Empresas estão a perder a paciência com o teletrabalho e já estão a ameaçar trabalhadores para regressarem aos escritórios

A pandemia da Covid-19 veio acelerar a digitalização em vários setores, especialmente nas empresas, e permitiu que muitos trabalhos passassem a ser feitos remotamente, instituindo a possibilidade de teletrabalho em várias funções que, até então, nunca tinham laborado neste modelo. No entanto, volvidos dois anos do levantamento de medidas, as empresas já não sabem o que fazer para que os trabalhadores voltem a adotar as ‘velhas rotinas’ e regressem ao escritório regularmente.

Primeiro houve muitas que aliciaram os funcionários com benefícios ‘extra’, como comida ou fruta no escritório, serviços de lavandaria, ioga, ginásios ou outras regalias, mas agora há quem já esteja a recorrer a ameaças, para forçar os trabalhadores a abdicar da flexibilidade a que se habituaram.

Mesmo grandes empresas do setor da tecnologia, outrora ‘campeãs’ do trabalho remoto, estão agora a tentar mudar o paradigma – verificando grande resistência. A Zoom, recentemente pediu aos funcionários que vivem a 80 quilómetros de um escritório da empresa que voltem pelo menos duas vezes por semana ao espaço enquanto a Meta, dona do Facebook, recentemente atualizou a política de regresso ao escritório, e comunicou aos funcionários que arriscam despedimento de não começarem a aparecer nas instalações da empresa pelo menos três dias por semana, já a partir de hoje.

O Washington Post relata também o caso da Amazon, em que os funcionários que ainda estavam em teletrabalho (por opção) têm de escolher entre mudar para o escritório, ou abandonar o emprego, perante um aumento do custo de vida. Andy Jassy, presidente-executivo da Amazon terá dito recentemente numa reunião que, se um funcionário não puder comprometer-se em ir ao escritório pelo menos três dias por semana “então provavelmente não vai funcionar na Amazon”.
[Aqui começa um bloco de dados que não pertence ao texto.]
Lemma move_to_front_linked i c : linked c -> linked (move_to_front i c) /\
  (forall k, cached k (move_to_front i c) = cached k c).
Proof.
  intros Lk. assert (Lk' : linked (move_to_front i c)).
  { split.
    - unfold move_to_front. destruct (list_value i (mc_lru c)) as [e|]; [|apply Lk]. simpl. apply NoDup_cons.
      split; [|by apply NoDup_remove]. intros ([j e'] & Ej & [Hne _]%elem_of_remove)%list_elem_of_fmap. by destruct Hne.
    - apply Forall_forall. intros x Hx%move_to_front_elem; [|done].
      assert (mc_next (move_to_front i c) = mc_next c) as -> by (unfold move_to_front; by case_match).
      exact (proj1 (Forall_forall _ _) (ln_next c Lk) x Hx).
    - intros k j. assert (mc_entries (move_to_front i c) = mc_entries c) as -> by (unfold move_to_front; by case_match).
      rewrite (ln_entries c Lk). split; intros (e & Hin & He); exists e; (split; [by apply (move_to_front_elem i c _ Lk)|done]). }
  split; [done|]. intros k. apply option_eq. intros v.
  rewrite (cached_spec _ Lk'), (cached_spec c Lk).
  split; intros (j & e & Hin & He); exists j, e; (split; [by apply (move_to_front_elem i c _ Lk)|done]).
Qed.

Lemma move_to_front_indexed i c : indexed c -> indexed (move_to_front i c).
Proof.
  intros [Lk Hu Hs Hr]. destruct (move_to_front_linked i c Lk) as [Lk' _]. split; [done| | |].
  - unfold move_to_front. destruct (list_value i (mc_lru c)) as [e|] eqn:E; [|done].
    apply (list_value_spec i e _ (ln_ids c Lk)) in E. simpl.
    rewrite (total_remove i e), Hu; [lia|apply Lk|done].
  - apply Forall_forall. intros x Hx%move_to_front_elem; [|done]. exact (proj1 (Forall_forall _ _) Hs x Hx).
  - unfold move_to_front. by case_match.
Qed.

Lemma shrunk_wf P c c' : wf_cache c -> shrunk P c c' -> wf_cache c'.
Proof. intros [Ix Hp Hb] [_ _ _ _ HI _ M1 _]. destruct (HI Ix) as [I1 U1]. split; [done|by rewrite M1|rewrite M1; lia]. Qed.

Lemma shrunk_cached P c c' k v : linked c -> shrunk P c c' -> cached k c' = Some v -> cached k c = Some v.
Proof.
  intros Lk Hs (i & e & Hin & Hk & Hv)%(cached_spec c' (sh_linked _ _ _ Hs)).
  apply (cached_spec c Lk). exists i, e. split; [|done]. by apply Hs.
Qed.

Lemma shrunk_cached_other (P : cacheKey -> Prop) c c' k :
  linked c -> shrunk P c c' -> ~ P k -> cached k c' = cached k c.
Proof.
  intros Lk Hs HP. apply option_eq. intros v. split; [by apply (shrunk_cached P)|].
  intros (i & e & Hin & <- & Hv)%(cached_spec c Lk). apply (cached_spec c' (sh_linked _ _ _ Hs)).
  exists i, e. split; [|done]. by destruct (sh_keeps _ _ _ Hs _ Hin).
Qed.

Lemma not_cached c k : linked c -> (forall x, x ∈ mc_lru c -> ce_key x.2 <> k) -> cached k c = None.
Proof.
  intros Lk Hne. destruct (cached k c) as [v|] eqn:E; [|done]. exfalso.
  apply (cached_spec c Lk) in E as (i & e & Hin & Hk & _). by apply (Hne _ Hin).
Qed.

Lemma bump_linked c : linked c -> linked (bump c).
Proof. by intros []. Qed.

Lemma bump_wf c : wf_cache c -> wf_cache (bump c).
Proof. intros [[Lk ? ? ?] Hp Hb]. by split; [split; [apply bump_linked|..]| |]. Qed.

(** A cache in use, whatever the sizes of its entries. *)
Record sound (c : MetadataCache) : Prop := { so_linked : linked c; so_positive : 0 < mc_maxBytes c }.

Lemma wf_sound c : wf_cache c -> sound c.
Proof. intros [Ix Hp _]. split; [apply Ix|lia]. Qed.

(** One eviction: the revision moves on, the keys go, the others stay. *)
Record evicted (P : cacheKey -> Prop) (m m' : MetadataCache) : Prop := {
  ev_sound : sound m';
  ev_wf : wf_cache m -> wf_cache m';
  ev_revision : mc_revision m' = uint64 (mc_revision m + 1);
  ev_maxBytes : mc_maxBytes m' = mc_maxBytes m;
  ev_gone : forall k, P k -> cached k m' = None;
  ev_kept : forall k, ~ P k -> cached k m' = cached k m;
}.

Lemma evicted_shrunk (P : cacheKey -> Prop) m m' :
  sound m -> shrunk P (bump m) m' -> (forall x, x ∈ mc_lru m' -> ~ P (ce_key x.2)) -> evicted P m m'.
Proof.
  intros [Lk Hp] Hs Hgone. pose proof (bump_linked m Lk) as Hb. split.
  - split; [apply Hs|by rewrite (sh_maxBytes _ _ _ Hs)].
  - intros Hm. by apply (shrunk_wf P (bump m)); [apply bump_wf|].
  - by rewrite (sh_revision _ _ _ Hs).
  - by rewrite (sh_maxBytes _ _ _ Hs).
  - intros k HP. apply not_cached; [apply Hs|]. intros x Hx <-. by apply (Hgone x).
  - intros k HP. exact (shrunk_cached_other P _ _ k Hb Hs HP).
Qed.

Lemma enabled_sound m : sound m -> enabled (Some m) = Some m.
Proof. intros [_ Hp]. cbn. destruct (Z.leb_spec (mc_maxBytes m) 0); [lia|done]. Qed.

Lemma enabled_wf m : wf_cache m -> enabled (Some m) = Some m.
Proof. intros Hm. by apply enabled_sound, wf_sound. Qed.

(** The keys that an eviction of a bucket removes. *)
Definition of_bucket (name : string) (k : cacheKey) : Prop :=
  k = bucketKey name \/ object_of_bucket name k = true.

Lemma evictBucket_spec name m :
  sound m -> exists m', evictBucket name (Some m) = Some m' /\ evicted (of_bucket name) m m'.
Proof.
  intros Hm. unfold evictBucket. rewrite enabled_sound by done. eexists. split; [done|].
  pose proof (bump_linked m (so_linked m Hm)) as Lk.
  destruct (removeLocked_shrunk (of_bucket name) (bucketKey name) (bump m) Lk) as [Hs1 Hg1]; [by left|].
  destruct (remove_range_shrunk (object_of_bucket name) _ (sh_linked _ _ _ Hs1)) as [Hs2 Hg2].
  apply evicted_shrunk; [done| |].
  - eapply shrunk_trans; [exact Hs1|]. destruct Hs2 as [? ? K ? ? ? ? ?]. split; try done.
    intros x Hx. destruct (K x Hx); [by left|by right; right].
  - intros x Hx [Hk|Hk]; [by apply (Hg1 x); [apply Hs2|]|]. by rewrite Hg2 in Hk.
Qed.

Lemma evictObject_spec bucketName key m :
  sound m -> exists m', evictObject bucketName key (Some m) = Some m' /\
    evicted (fun k => k = objectKey bucketName key) m m'.
Proof.
  intros Hm. unfold evictObject. rewrite enabled_sound by done. eexists. split; [done|].
  pose proof (bump_linked m (so_linked m Hm)) as Lk.
  by destruct (removeLocked_shrunk (fun k => k = objectKey bucketName key) (objectKey bucketName key)
    (bump m) Lk) as [Hs Hg]; [|apply evicted_shrunk].
Qed.

Lemma evictObjectsInBucket_spec name m :
  sound m -> exists m', evictObjectsInBucket name (Some m) = Some m' /\
    evicted (fun k => object_of_bucket name k = true) m m'.
Proof.
  intros Hm. unfold evictObjectsInBucket. rewrite enabled_sound by done. eexists. split; [done|].
  destruct (remove_range_shrunk (object_of_bucket name) (bump m) (bump_linked m (so_linked m Hm))) as [Hs Hg].
  apply evicted_shrunk; [done|done|]. intros x Hx. rewrite (Hg x Hx). done.
Qed.

Lemma get_entry_spec k m :
  sound m -> exists m', get_entry k (Some m) = (cached k m, Some m') /\ sound m' /\ (wf_cache m -> wf_cache m') /\
    mc_revision m' = mc_revision m /\ mc_maxBytes m' = mc_maxBytes m /\ forall k', cached k' m' = cached k' m.
Proof.
  intros Hm. unfold get_entry. rewrite enabled_sound by done. unfold cached at 1.
  destruct (mc_entries m !! k) as [i|] eqn:E; [|by exists m]. simpl. eexists. split; [done|].
  destruct (move_to_front_linked i m (so_linked m Hm)) as [Lk Hcached].
  assert (mc_maxBytes (move_to_front i m) = mc_maxBytes m /\ mc_used (move_to_front i m) = mc_used m /\
          mc_revision (move_to_front i m) = mc_revision m) as (Em & Eu & Er)
    by by unfold move_to_front; destruct (list_value _ _).
  split; [split; [done|rewrite Em; apply Hm]|]. split; [|done].
  intros [Ix Hp Hb]. split; [by apply move_to_front_indexed|by rewrite Em|by rewrite Em, Eu].
Qed.

(** Publishing, whatever the size of the row. *)
Lemma publish_spec entry revision m :
  sound m ->
  exists b m', publish_entry entry revision (Some m) = (b, Some m') /\ sound m' /\
    mc_revision m' = mc_revision m /\ mc_maxBytes m' = mc_maxBytes m /\
    if b then mc_revision m = revision /\
              forall k v, cached k m' = Some v -> if decide (k = ce_key entry) then v = ce_value entry else cached k m = Some v
    else m' = m /\ mc_revision m <> revision.
Proof.
  intros Hm. unfold publish_entry. rewrite enabled_sound by done. unfold publish.
  destruct (Z.eqb_spec (mc_revision m) revision) as [E|]; cbn [negb]; [|by exists false, m].
  destruct (putLocked_linked entry m (so_linked m Hm)) as (Lk & Er & Em & Hc).
  exists true, (putLocked entry m). split; [done|]. split; [split; [done|rewrite Em; apply Hm]|]. done.
Qed.

(** ** Runs *)

Inductive cache_call : Type :=
  | CGetBucket (name : string)
  | CGetObject (bucketName key : string)
  | CPutBucket (b : Bucket)
  | CPutObject (o : Object)
  | CPublishBucket (b : Bucket) (revision : Z)
  | CPublishObject (o : Object) (revision : Z)
  | CEvictBucket (name : string)
  | CEvictObject (bucketName key : string)
  | CEvictObjectsInBucket (name : string).

Definition run_call (c : Cache) (call : cache_call) : Cache :=
  match call with
  | CGetBucket name => (getBucket name c).2
  | CGetObject b k => (getObject b k c).2
  | CPutBucket b => putBucket b c
  | CPutObject o => putObject o c
  | CPublishBucket b r => (publishBucket b r c).2
  | CPublishObject o r => (publishObject o r c).2
  | CEvictBucket name => evictBucket name c
  | CEvictObject b k => evictObject b k c
  | CEvictObjectsInBucket name => evictObjectsInBucket name c
  end.

(** No single row is so large that the sum of the sizes overflows. *)
Definition call_fits (maxBytes : Z) (call : cache_call) : Prop :=
  match call with
  | CPutBucket b | CPublishBucket b _ => fits maxBytes (bucket_entry b)
  | CPutObject o | CPublishObject o _ => fits maxBytes (object_entry o)
  | _ => True
  end.
#[export] Instance call_fits_dec maxBytes call : Decision (call_fits maxBytes call).
Proof. destruct call; unfold call_fits, fits; apply _. Defined.

Lemma publish_wf entry r m :
  wf_cache m -> fits (mc_maxBytes m) entry ->
  wf_cache (publish entry r m).2 /\ mc_maxBytes (publish entry r m).2 = mc_maxBytes m.
Proof.
  intros Hm Hf. unfold publish. destruct (negb _); [done|].
  destruct (putLocked_spec entry m Hm Hf) as (n & _ & ? & _ & _ & ?). done.
Qed.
Alguns executivos argumentam que este novo modelo que popularizou o teletrabalho está agora a originar uma diminuição na produtividade e uma redução de oportunidades de colaboração espontânea, orientação e construção de relações interpessoais e profissionais.

“O pendulo mudou e os funcionários passaram a ter todo o poder. Durante a pandemia, tínhamos vendedores a atender chamadas no topo das montanhas, durante caminhadas. Mas isso agora já não está a funcionar”, aponta Matt Cohen fundador e sócio-gerente da Ripple Ventures, um fundo de risco em Toronto, no Canadá.

Danielle Stickler, porta-voz da Zoom defende que uma abordagem “híbrida estruturada” é mais eficaz, enquanto a Meta quer que as equipas priorizem o tempo juntas para promover “uma colaboração mais forte e uma cultura empresarial vibrante”. Já a Amazon assegura estar a fornecer “apoio à relocalização” de funcionários que são convidados a mudar de hábitos, assinalando que representam “uma percentagem relativamente pequena” de toda a sua força laboral.

Nos EUA, mesmo com milhões de trabalhadores a receberem pedidos para voltarem aos escritórios, nas 10 principais áreas metropolitanas do país, a ocupação efetiva dos escritórios estava, no mês passado em 47,2%, menos de metade e pouco acima dos 44% registados há um ano.

Cerca de 52% dos trabalhadores norte-americanos com capacidade para fazerem teletrabalho têm acordos híbridos, segundo Gallup, enquanto menos de um terço (29%) desenvolvem funções exclusivamente através de forma remota. E mesmo que muitos argumentem a quebra de produtividade, dados do Gabinete de Estatísticas do Trabalho mostram que a produtividade do trabalho aumentou 3,7% nos EUA, no segundo trimestre de 2023, e atingiu um valor 1,3% superior ao mesmo trimestre do ano passado.

Por outro lado, também o trabalho remoto está a ser cada vez mais difícil de encontrar: nos EUA, apenas cerca de 8% de todas as ofertas de emprego anunciam trabalho remoto ou híbrido, segundo a Even Hiring Lab, uma queda face aos 9,7% do ano passado.

O problema já chegou até à Casa Branca: Biden apelou recentemente para que os funcionários do Gabinete do Presidente dos EUA regressassem aos escritórios já este outono. Os casos multiplicam-se noutros organismos federais: os dados de julho revelam que 17 das 24 agências federais tinham uma utilização de edifícios média de 25% ou menos, ou seja, só perto de um quarto dos escritórios governamentais estão de facto a ser usados pelos funcionários.